One of the signature characters of American journalism shot himself yesterday.

When I was eighteen, I read Hunter S. Thompson's classic "Fear and Loathing in Las Vegas." Imagine being eighteen and reading these opening paragraphs:
We were somewhere around Barstow on the edge of the desert when the drugs began to take hold. I remember saying something like "I feel a bit lightheaded; maybe you should drive..." And suddenly there was a terrible roar all around us and the sky was full of what looked like huge bats, all swooping and screeching and diving around the car, which was going about a hundred miles an hour with the top down to Las Vegas. And a voice was screaming: "Holy Jesus! What are these goddamn animals?"

Then it was quiet again. My attorney had taken his shirt off and was pouring beer on his chest, to facilitate the tanning process. "What the hell are you talking about?" he muttered, staring up at the sun with his eyes closed and covered with wraparound sunglasses. "Never mind," I said. "It's your turn to drive." I hit the brakes and aimed the Great Red Shark toward the shoulder of the highway.
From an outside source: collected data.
Lemma coalesced_subset bs bs' : (forall b, b ∈ bs' -> b ∈ bs) -> coalesced bs -> coalesced bs'.
Proof. intros Hs H o a Ho Hin Hin'. apply (H o a Ho (Hs _ Hin)). auto. Qed.

Lemma coalesced_cons o a bs :
  ((o < MAX_ORDER)%nat -> (o, Z.lxor a (block_size o)) ∉ bs) -> coalesced bs -> coalesced ((o, a) :: bs).
Proof.
  intros Hn H o' a' Ho. pose proof (block_size_pos o') as Hp.
  assert (Hne : Z.lxor a' (block_size o') <> a').
  { intros E. assert (block_size o' = 0); [|lia].
    rewrite <- (Z.lxor_0_l (block_size o')), <- (Z.lxor_nilpotent a'), Z.lxor_assoc. by rewrite E, Z.lxor_nilpotent. }
  rewrite !elem_of_cons. intros [E1|Hin] [E2|Hin'].
  - injection E1 as -> ->. injection E2 as E2. by apply Hne.
  - injection E1 as -> ->. by apply Hn.
  - injection E2 as -> <-. apply Hn; [done|]. by rewrite Z.lxor_assoc, Z.lxor_nilpotent, Z.lxor_0_r.
  - by apply (H o' a' Ho).
Qed.

(** ** Allocation *)

Lemma block_size_aligned o' o a : (o <= o')%nat -> (block_size o' | a) -> (block_size o | a).
Proof. intros. eapply Z.divide_trans; [by apply block_size_divide|done]. Qed.

Lemma buddy_of_upper o a : (block_size (S o) | a) -> Z.lxor (a + block_size o) (block_size o) = a.
Proof.
  intros Ha. assert (Z.lxor a (block_size o) = a + block_size o) as <-.
  { destruct (buddy_cases a o) as [_ [[? ?]|[H1 H2]]]; [apply (block_size_aligned (S o)); auto|done|].
    exfalso. destruct (buddy_cases a o) as [[k Hk] _]; [apply (block_size_aligned (S o)); auto|].
    rewrite <- H1 in Hk. rewrite block_size_S in *. destruct Ha as [q Hq]. pose proof (block_size_pos o).
    assert (E : (2 * q - 2 * k - 1) * block_size o = 0) by lia. apply Z.mul_eq_0 in E. lia. }
  by rewrite Z.lxor_assoc, Z.lxor_nilpotent, Z.lxor_0_r.
Qed.

Lemma wf_block_halves lo hi o a :
  wf_block lo hi (S o, a) -> wf_block lo hi (o, a) /\ wf_block lo hi (o, a + block_size o).
Proof.
  intros (Ho & Ha & Hlo & Hhi). simpl in *. pose proof (block_size_pos o). rewrite block_size_S in Hhi.
  assert (block_size o | a) by (apply (block_size_aligned (S o)); auto).
  split; (split_and!; simpl; [lia| |lia..]); [done|]. apply Z.divide_add_r; [done|apply Z.divide_refl].
Qed.

(** What taking [(ord, block)] out of the free blocks [fl] yields. *)
Definition taken (G : list Z) (st : heap_state) (fl : list (list Z)) (ord : nat) (block : Z)
    (st' : heap_state) : Prop :=
  exists fl', Rep st' fl' /\
    gran (ord, block) ++ granules (blocks fl') ≡ₚ G /\
    (coalesced (blocks fl) -> coalesced (blocks fl')) /\
    frame_eq G st st'.

Lemma split_loop_taken n st fl block ord :
  Rep st fl -> (ord + n <= MAX_ORDER)%nat ->
  wf_block (heap_start (h_buddy st)) (heap_start (h_buddy st) + heap_size (h_buddy st)) ((ord + n)%nat, block) ->
  NoDup (gran ((ord + n)%nat, block) ++ granules (blocks fl)) ->
  taken (gran ((ord + n)%nat, block) ++ granules (blocks fl)) st fl ord block (split_loop n st block ord).
Proof.
  revert st fl. induction n as [|k IH]; intros st fl HR Ho Hwf Hnd; simpl.
  { rewrite Nat.add_0_r in *. exists fl. split_and!; auto with kernel. }
  rewrite Nat.add_succ_r in *. destruct (wf_block_halves _ _ _ _ Hwf) as [Hwl Hwu].
  rewrite (gran_split (ord + k)) in * by apply Hwf.
  set (up := block + block_size (ord + k)) in *.
  destruct (rep_lookup st fl (ord + k)) as [l Hl]; [done|lia|].
  assert (Hnd' : NoDup (gran ((ord + k)%nat, up) ++ granules (blocks fl))).
  { rewrite <- (assoc_L (++)) in Hnd. by apply NoDup_app in Hnd as (_ & _ & ?). }
  pose proof (add_to_free_list_Rep st fl (ord + k) up l HR Hl Hwu Hnd') as HR1.
  pose proof (blocks_push fl (ord + k) l up Hl) as Hp.
  assert (HG : gran ((ord + k)%nat, block) ++ granules (blocks (<[(ord + k)%nat := up :: l]> fl))
               ≡ₚ (gran ((ord + k)%nat, block) ++ gran ((ord + k)%nat, up)) ++ granules (blocks fl)).
  { rewrite Hp, granules_cons. by rewrite (assoc_L (++)). }
  destruct (IH _ _ HR1) as (fl' & HR' & Hperm & Hco & Hfr); [lia|done|by rewrite HG|].
  exists fl'. split_and!; [done|by rewrite Hperm| |].
  - intros Hc. apply Hco. apply (coalesced_perm ((((ord + k)%nat, up)) :: blocks fl)); [by rewrite Hp|].
    apply coalesced_cons; [|done]. intros _. unfold up. rewrite buddy_of_upper by apply Hwf.
    apply (gran_fresh (ord + k) block). rewrite <- (assoc_L (++)) in Hnd.
    apply NoDup_app in Hnd as (? & Hd & ?). apply NoDup_app in Hnd' as (? & ? & ?).
    apply NoDup_app. split_and!; [done| |done].
    intros g Hg Hg'. apply (Hd g Hg). apply elem_of_app. by right.
  - eapply frame_eq_trans; [apply frame_eq_add|eapply frame_eq_weaken, Hfr].
    + rewrite !elem_of_app. left; right. apply (gran_head ((ord + k)%nat, up)).
    + intros g. by rewrite HG.
Qed.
No point mentioning those bats, I thought. The poor bastard will see them soon enough.

It was wildly funny twenty-five years ago when I first read it, and it's still wildly funny today. The entire book was brilliant and outrageous, and it made a permanent impression on me. In an era when most of his peers were talking about peace, love, and understanding, Hunter S. Thompson was a swift kick to the face. By jack-booted thugs.

Thompson's family issued a statement after his death. "He stomped terra," it said. That's the best one sentence description of a man I've ever heard.

There was no one like Thompson. There was no one like him then, and there's been no one like him since. He was so strange as a person that I'm not sure he can be defined or even described. His writing suffered greatly when he became a celebrity, as it almost always does. Before his caricature, though, he was a laser beam, and besides being damned funny, he was one of the best political writers in the country as well.

I was saddened yesterday when I heard that he committed suicide. The more I thought about it, though, the more I realized that he wouldn't have had it any other way.

If you haven't read "Fear and Loathing in Las Vegas," do yourself a favor and check it out. It's well worth the time.